De esa realidad que es motivo de tranquilidad para el gobierno de Daniel Scioli, en una provincia como la de Buenos Aires siempre acuciada por obligaciones de todo tipo, se desprenden las buenas noticias para los ciento treinta y cuatro intendentes bonaerenses, ya que coparticipación mediante, la Provincia giró a los municipios en lo que va del año ciento cuarenta millones de pesos más que en el mismo período de 2009. En otras palabras, al cabo de los primeros diez meses del 2010, se derivaron a los estados comunales un total de 4.987 millones de pesos de coparticipación bruta. Estamos hablando de un incremento para el mismo período interanual de casi el treinta por ciento; para dimensionar más aun la mejora recaudatoria –lo que habla también de una economía sólida, porque nadie paga impuestos si sus negocios no funcionan- puede señalarse que la mejora entre el 2008 y el 2009 había sido del catorce por ciento.
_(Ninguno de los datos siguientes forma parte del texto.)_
Lemma turn_away_yields am id t cfg c s :
  ∃ r v', yields view (turn_away am id t cfg) c s r v' ∧ turned_away id t cfg (view s) r v'.
Proof.
  unfold turn_away, turned_away, denied_status. destruct (tc_reroute_on_cc cfg).
  - set (k := (ctl_set_invocation_status id Rerouted None;;
      br_route_invocation_with_options id (Some t) (tc_queue cfg) (tc_priority cfg))).
    destruct (unless_invalid_outcome id ConcurrencyControlled k
      (λ r v', ∃ now, let v1 := set_v_status <[id := mkRecord Rerouted None now]> (view s) in
         r = validate_routing (tc_queue cfg) (tc_priority cfg) ∧
         v' = on_success r (λ _, set_v_queue
                (λ l, l ++ [entry_now id (Some t) (tc_queue cfg) (tc_priority cfg)]) v1) v1)
      c s (view s) eq_refl) as (r & v' & Hy & Ho).
    { intros c1 s1 cur now Hv1. destruct (reroute_controlled id t cfg (view s) c1 s1 now Hv1)
        as (now' & r & v' & Hy & Hr & Hv'). exists r, v'. split; [done|]. by exists now'. }
    eexists _, v'. split; [apply yields_then_false; by apply (yields_publication view)|].
    destruct (v_status (view s) !! id) as [cur|]; [|by destruct Ho as [-> ->]].
    destruct (negb _); [by destruct Ho as [-> ->]|]. case_decide.
    + destruct Ho as (now & -> & ->). exists now.
      by destruct (validate_routing_cases (tc_queue cfg) (tc_priority cfg)) as [(-> & _)|(m & -> & _)].
    + destruct Ho as (-> & e & -> & He). eauto.
  - destruct (unless_invalid_outcome id ConcurrencyControlledFinal (mret tt)
      (λ r v', ∃ now, r = Ok tt ∧
         v' = set_v_status <[id := mkRecord ConcurrencyControlledFinal None now]> (view s))
      c s (view s) eq_refl) as (r & v' & Hy & Ho).
    { intros c1 s1 cur now Hv1. eexists _, _. split; [by apply yields_ret|]. exists now.
      split; [done|]. reflexivity. }
    eexists _, v'. split; [by apply yields_then_false|].
    destruct (v_status (view s) !! id) as [cur|]; [|by destruct Ho as [-> ->]].
    destruct (negb _); [by destruct Ho as [-> ->]|]. case_decide.
    + destruct Ho as (now & -> & ->). by exists now.
    + destruct Ho as (-> & e & -> & He). eauto.
Qed.

(** An admission, with the slot decision left open. *)
Lemma admit_yields am registry id c s :
  ∃ r v', yields view (admit_candidate am registry id) c s r v' ∧
    (r = Ok true ∧ v' = view s ∨
     ∃ i cfg args, limited (view s) registry id = Some (i, cfg, args) ∧
       turned_away id (inv_task_id i) cfg (view s) r v').
Proof.
  unfold admit_candidate, limited. pose proof (attempt_get_invocation view id c s) as Hi.
  ystep Hi c1 s1 Hv1 Hk1. destruct (v_invocations (view s) !! id) as [i|]; simpl.
  2: { eexists _, _. split; [by apply Hk1, yields_ret|by left]. }
  destruct (get_dyn registry (inv_task_id i)) as [task|] eqn:Ht; simpl.
  2: { eexists _, _. split; [apply Hk1; rewrite Ht; by apply yields_ret|by left]. }
  destruct (decide (tc_concurrency_control (dt_config task) = Unlimited)) as [Hu|Hu].
  { eexists _, _. split; [apply Hk1; rewrite Ht, decide_True by done; by apply yields_ret|by left]. }
  destruct (pl_get_call (inv_call_id i) c1 s1) as [e He]. rewrite Hv1 in He. apply yields_attempt in He.
  set (args := concurrency_arguments (tc_concurrency_control (dt_config task)) (tc_key_arguments (dt_config task))).
  destruct (v_calls (view s) !! call_id_display (inv_call_id i)) as [call|]; simpl in *; ystep He c2 s2 Hv2 Hk2.
  2: { eexists _, _. split; [|by left]. apply Hk1. rewrite Ht, decide_False by done.
       by apply Hk2, yields_ret. }
  destruct (pl_acquire id (inv_task_id i) (dt_config task) (args (cd_serialized_arguments call)) c2 s2)
    as [b Hb].
  ystep Hb c3 s3 Hv3 Hk3. destruct b.
  - exists (Ok true), (view s). split; [|by left]. apply Hk1. rewrite Ht, decide_False by done.
    apply Hk2, Hk3, yields_ret. by rewrite Hv3.
  - destruct (turn_away_yields am id (inv_task_id i) (dt_config task) c3 s3) as (r & v' & Hy & Htw).
    rewrite Hv3, Hv2 in Htw. exists r, v'. split; [|right; by eexists _, _, _].
    apply Hk1. rewrite Ht, decide_False by done. by apply Hk2, Hk3.
Qed.
(** *** Claims *)

Definition retrieval_queues (config : AppConfig) : list string :=
  match ac_runner_queues config with [] => ac_broker_queues config | queues => queues end.

Lemma queue_names_yields `{Shuffle} cfg c s :
  ∃ l, yields view (queue_names_for_retrieval cfg) c s (Ok l) (view s) ∧ l ≡ₚ retrieval_queues cfg.
Proof.
  unfold queue_names_for_retrieval. fold (retrieval_queues cfg).
  destruct (ac_queue_selection_strategy cfg).
  - case_decide as He; [eexists; split; [by apply yields_ret|done]|].
    destruct (pl_next_index c s) as [n Hn]. ystep Hn c1 s1 Hv1 Hk1.
    eexists. split; [by apply Hk1, yields_ret|]. unfold rotate_left.
    rewrite (Permutation_app_comm (drop _ _)). by rewrite take_drop.
  - eexists. by split; [apply yields_ret|].
  - destruct (pl_next_shuffle c s) as [n Hn]. ystep Hn c1 s1 Hv1 Hk1.
    eexists. split; [by apply Hk1, yields_ret|]. apply shuffle_perm.
Qed.

(** What polling leaves: nothing delivered and nothing changed, or one entry of
    one of the queues, of the language asked for. *)
Definition polled (lang : TaskLanguage) (names : list string) (v : RuntimeView)
    (r : RustvelloResult (option InvocationId)) (v' : RuntimeView) : Prop :=
  match r with
  | Ok (Some id) => ∃ e rest, v' = set_v_queue (λ _, rest) v ∧ v_queue v ≡ₚ e :: rest ∧
      q_invocation_id e = id ∧ q_queue_name e ∈ names ∧
      default Rust (task_language <$> q_task_id e) = lang
  | Ok None => v' = v
  | Err _ => v' = v ∧ ∃ q, q ∈ names ∧ valid_queue_name q = false
  | Panic _ => False
  end.

Lemma set_queue_same v : set_v_queue (λ _, v_queue v) v = v.
Proof. by destruct v. Qed.

Lemma matches_language_spec q lang now e :
  matches_language q lang now e = true →
  q_queue_name e = q ∧ default Rust (task_language <$> q_task_id e) = lang.
Proof.
  unfold matches_language. case_bool_decide; simpl; [|done]. destruct (is_due _ _); simpl; [|done].
  destruct (q_task_id e); intros ?%bool_decide_eq_true; by subst.
Qed.

Lemma poll_yields lang names c s :
  ∃ r v', yields view (poll_queues lang names) c s r v' ∧ polled lang names (view s) r v'.
Proof.
  revert c s. induction names as [|q names IH]; intros c s; simpl.
  { eexists _, _. split; [by apply yields_ret|done]. }
  destruct (valid_queue_name q) eqn:Hq.
  2: { destruct (pl_retrieve_invalid lang q None c s Hq) as [[e He] _].
       eexists (Err e), _. split; [by apply yields_bind_Err|]. split; [done|].
       exists q. split; [by left|done]. }
  pose proof (pl_retrieve_language lang q c s Hq) as Hr. cbv zeta in Hr.
  pose proof (retrieve_best_spec (matches_language q lang (clock_next c).1) (v_queue (view s))) as Hb.
  destruct (retrieve_best _ _) as [[id|] rest]; simpl in Hr; ystep Hr c1 s1 Hv1 Hk1.
  - exists (Ok (Some id)), (set_v_queue (λ _, rest) (view s)).
    split; [by apply Hk1, yields_ret|]. destruct Hb as (e & He & Hb). exists e, rest.
    pose proof (best_perm _ _ _ _ Hb) as Hperm.
    destruct Hb as (older & newer & _ & _ & [Hn Hl]%matches_language_spec & _).
    split_and!; [done..|set_solver|done].
  - destruct Hb as [-> _]. rewrite set_queue_same in Hv1.
    destruct (IH c1 s1) as (r & v' & Hy & Hp). exists r, v'. split; [by apply Hk1|].
    rewrite Hv1 in Hp. destruct r as [[id|]| |]; try done.
    2: { destruct Hp as (-> & q' & ? & ?). split; [done|]. exists q'. split; [by right|done]. }
    destruct Hp as (e & rest' & ? & ? & ? & ? & ?). exists e, rest'. split_and!; try done. set_solver.
Qed.

Lemma polled_dispatched lang names v r v' : polled lang names v r v' → dispatched v v'.
Proof.
  destruct r as [[id|]| |]; simpl; [|by intros ->|by intros [-> _]|done].
  intros (e & rest & -> & Hperm & _). split; try done; [by left|].
  intros Htag e' He'. apply Htag. simpl in *. rewrite Hperm. by right.
Qed.

(** The language of a claimed invocation. *)
Definition claimed_for (lang : TaskLanguage) (v : RuntimeView)
    (r : RustvelloResult (option InvocationId)) : Prop :=
  match r with
  | Ok (Some id) => tagged v →
      ∀ i, v_invocations v !! id = Some i → task_language (inv_task_id i) = lang
  | Panic _ => False
  | _ => True
  end.

Lemma claimed_for_back lang v v' r : dispatched v v' → claimed_for lang v' r → claimed_for lang v r.
Proof.
  intros Hd. destruct r as [[id|]| |]; simpl; try done. intros Hc Htag i. rewrite <-(dp_invocations _ _ Hd).
  apply Hc. by apply (dp_tagged _ _ Hd).
Qed.

Lemma limited_task v registry id i cfg args i' :
  limited v registry id = Some (i, cfg, args) → v_invocations v !! id = Some i' →
  inv_task_id i' = inv_task_id i.
Proof.
  intros Hl Hi'. unfold limited in Hl. rewrite Hi' in Hl. simpl in Hl.
  destruct (get_dyn registry (inv_task_id i')); [|done]. simpl in Hl. case_decide; [done|].
  destruct (v_calls _ !! _); [|done]. by simplify_eq/=.
Qed.

Lemma admit_dispatched am registry id c s :
  ∃ r v', yields view (admit_candidate am registry id) c s r v' ∧ dispatched (view s) v' ∧
    is_panic r = false.
Proof.
  destruct (admit_yields am registry id c s) as (r & v' & Hy & [[-> ->]|(i & cfg & args & Hl & Ht)]).
  - eexists _, _. split; [exact Hy|]. done.
  - exists r, v'. split; [done|]. apply turned_away_dispatched in Ht as (? & ? & _); [done|].
    intros i' Hi'. by eapply limited_task.
Qed.
Lemma claim_blocking_yields am registry lang ids c s :
  ∃ r v', yields view (claim_blocking am registry lang ids) c s r v' ∧ dispatched (view s) v' ∧
    claimed_for lang (view s) r.
Proof.
  revert c s. induction ids as [|id ids IH]; intros c s; simpl.
  { eexists _, _. split; [by apply yields_ret|done]. }
  pose proof (attempt_get_invocation view id c s) as Hi.
  set (b := match v_invocations (view s) !! id with
            | Some i => bool_decide (task_language (inv_task_id i) = lang) | None => true end).
  assert (yields view (candidate_matches_language id lang) c s (Ok b) (view s)) as Hm.
  { ystep Hi c1 s1 Hv1 Hk1. apply Hk1. unfold b. destruct (v_invocations _ !! id); by apply yields_ret. }
  ystep Hm c1 s1 Hv1 Hk1. destruct b eqn:Hb.
  2: { destruct (IH c1 s1) as (r & v' & Hy & Hd & Hc). rewrite Hv1 in Hd, Hc.
       exists r, v'. split; [by apply Hk1|done]. }
  destruct (admit_dispatched am registry id c1 s1) as (r & v1 & Ha & Hd & Hp). rewrite Hv1 in Hd.
  destruct r as [[]|e|m]; [| | |done].
  - ystep Ha c2 s2 Hv2 Hk2. exists (Ok (Some id)), v1. split; [by apply Hk1, Hk2, yields_ret|].
    split; [done|]. intros _ i Hi'. unfold b in Hb. rewrite Hi' in Hb. by apply bool_decide_eq_true in Hb.
  - ystep Ha c2 s2 Hv2 Hk2. destruct (IH c2 s2) as (r & v' & Hy & Hd2 & Hc). rewrite Hv2 in Hd2, Hc.
    exists r, v'. split; [by apply Hk1, Hk2|]. split; [by etrans|]. by eapply claimed_for_back.
  - exists (Err e), v1. split; [by apply Hk1, yields_bind_Err|done].
Qed.

Lemma claim_queued_yields `{Shuffle} am cfg registry lang n c s :
  ∃ r v', yields view (claim_queued am cfg registry lang n) c s r v' ∧ dispatched (view s) v' ∧
    claimed_for lang (view s) r.
Proof.
  revert c s. induction n as [|n IH]; intros c s; simpl.
  { eexists _, _. split; [by apply yields_ret|done]. }
  destruct (queue_names_yields cfg c s) as (names & Hn & _). ystep Hn c1 s1 Hv1 Hk1.
  destruct (poll_yields lang names c1 s1) as (r & v1 & Hpoll & Hp). rewrite Hv1 in Hp.
  pose proof (polled_dispatched _ _ _ _ _ Hp) as Hd1.
  destruct r as [[id|]|e|m]; [| | |done].
  - ystep Hpoll c2 s2 Hv2 Hk2.
    destruct (admit_dispatched am registry id c2 s2) as (r & v2 & Ha & Hd2 & Hpan). rewrite Hv2 in Hd2.
    destruct r as [[]|e|m]; [| | |done].
    + ystep Ha c3 s3 Hv3 Hk3. exists (Ok (Some id)), v2.
      split; [by apply Hk1, Hk2, Hk3, yields_ret|]. split; [by etrans|].
      destruct Hp as (e & rest & _ & Hperm & <- & _ & Hl). intros Htag i Hi.
      destruct (Htag e) as (t & Ht & Hsame); [rewrite Hperm; by left|].
      rewrite (Hsame i Hi). by rewrite Ht in Hl.
    + ystep Ha c3 s3 Hv3 Hk3. destruct (IH c3 s3) as (r & v' & Hy & Hd3 & Hc). rewrite Hv3 in Hd3, Hc.
      exists r, v'. split; [by apply Hk1, Hk2, Hk3|]. assert (dispatched (view s) v2) by by etrans.
      split; [by etrans|]. by eapply claimed_for_back.
    + exists (Err e), v2. split; [by apply Hk1, Hk2, yields_bind_Err|]. split; [by etrans|done].
  - ystep Hpoll c2 s2 Hv2 Hk2. exists (Ok None), v1. split; [by apply Hk1, Hk2, yields_ret|done].
  - exists (Err e), v1. split; [by apply Hk1, yields_bind_Err|done].
Qed.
Es bueno señalar antes de avanzar en otros conceptos, que no se trata la coparticipación de una concesión graciosa de la provincia hacia las comunas, si no que tiene que ver con un elemental criterio de distribución hacia los territorios, establecido por las propias leyes vigentes. Dicho de otro modo: no es un acto de buena voluntad del gobernador de turno, se trata de una obligación que como tal, Scioli cumple en tiempo y forma. Por ley, el Estado bonaerense debe girar a sus municipios el 16,14% de los ingresos que percibe en concepto de impuesto sobre los Ingresos Brutos no descentralizado al ámbito municipal, el impuesto Inmobiliario Urbano, el impuesto a los Automotores, Sellos y las Tasas Retributivas de Servicios y Coparticipación Federal de Impuestos. El monto coparticipable es distribuido entre las comunas de acuerdo al Coeficiente Único de Distribución (CUD), cuyo cálculo se realiza tomando diferentes parámetros como población, superficie, capacidad tributaria, establecimientos asistenciales de salud y servicios transferidos. De allí que se insistió hasta el cansancio en Chascomús –aunque sin lograr consenso y comprensión mayoritaria en la comunidad- sobre la necesidad de impedir la división territorial, cosa que está por concretarse, de un momento a otro.

Pero como decimos, los números no aceptan discusiones, y de esos incrementos que da cuenta la provincia llegaron a los municipios, también se ve beneficiado nuestra comuna, en un estado municipal cuyas cuentas parecen no tener solución, por cuanto lo que ingresa, da sensación siempre de no alcanzar. No faltarán quienes expliquen los aumentos salariales como razón de ser para el consumo de esas mejoras en la coparticipación, sin notar tal vez –o tratando de esconder- que esos incrementos en los sueldos han orillado el 22% en lo que va del 2010, abonados de forma escalonada.

En fin… números, como se dijo. Los que esta gestión municipal no puede justificar de ninguna manera, como no sea a partir del descalabro administrativo.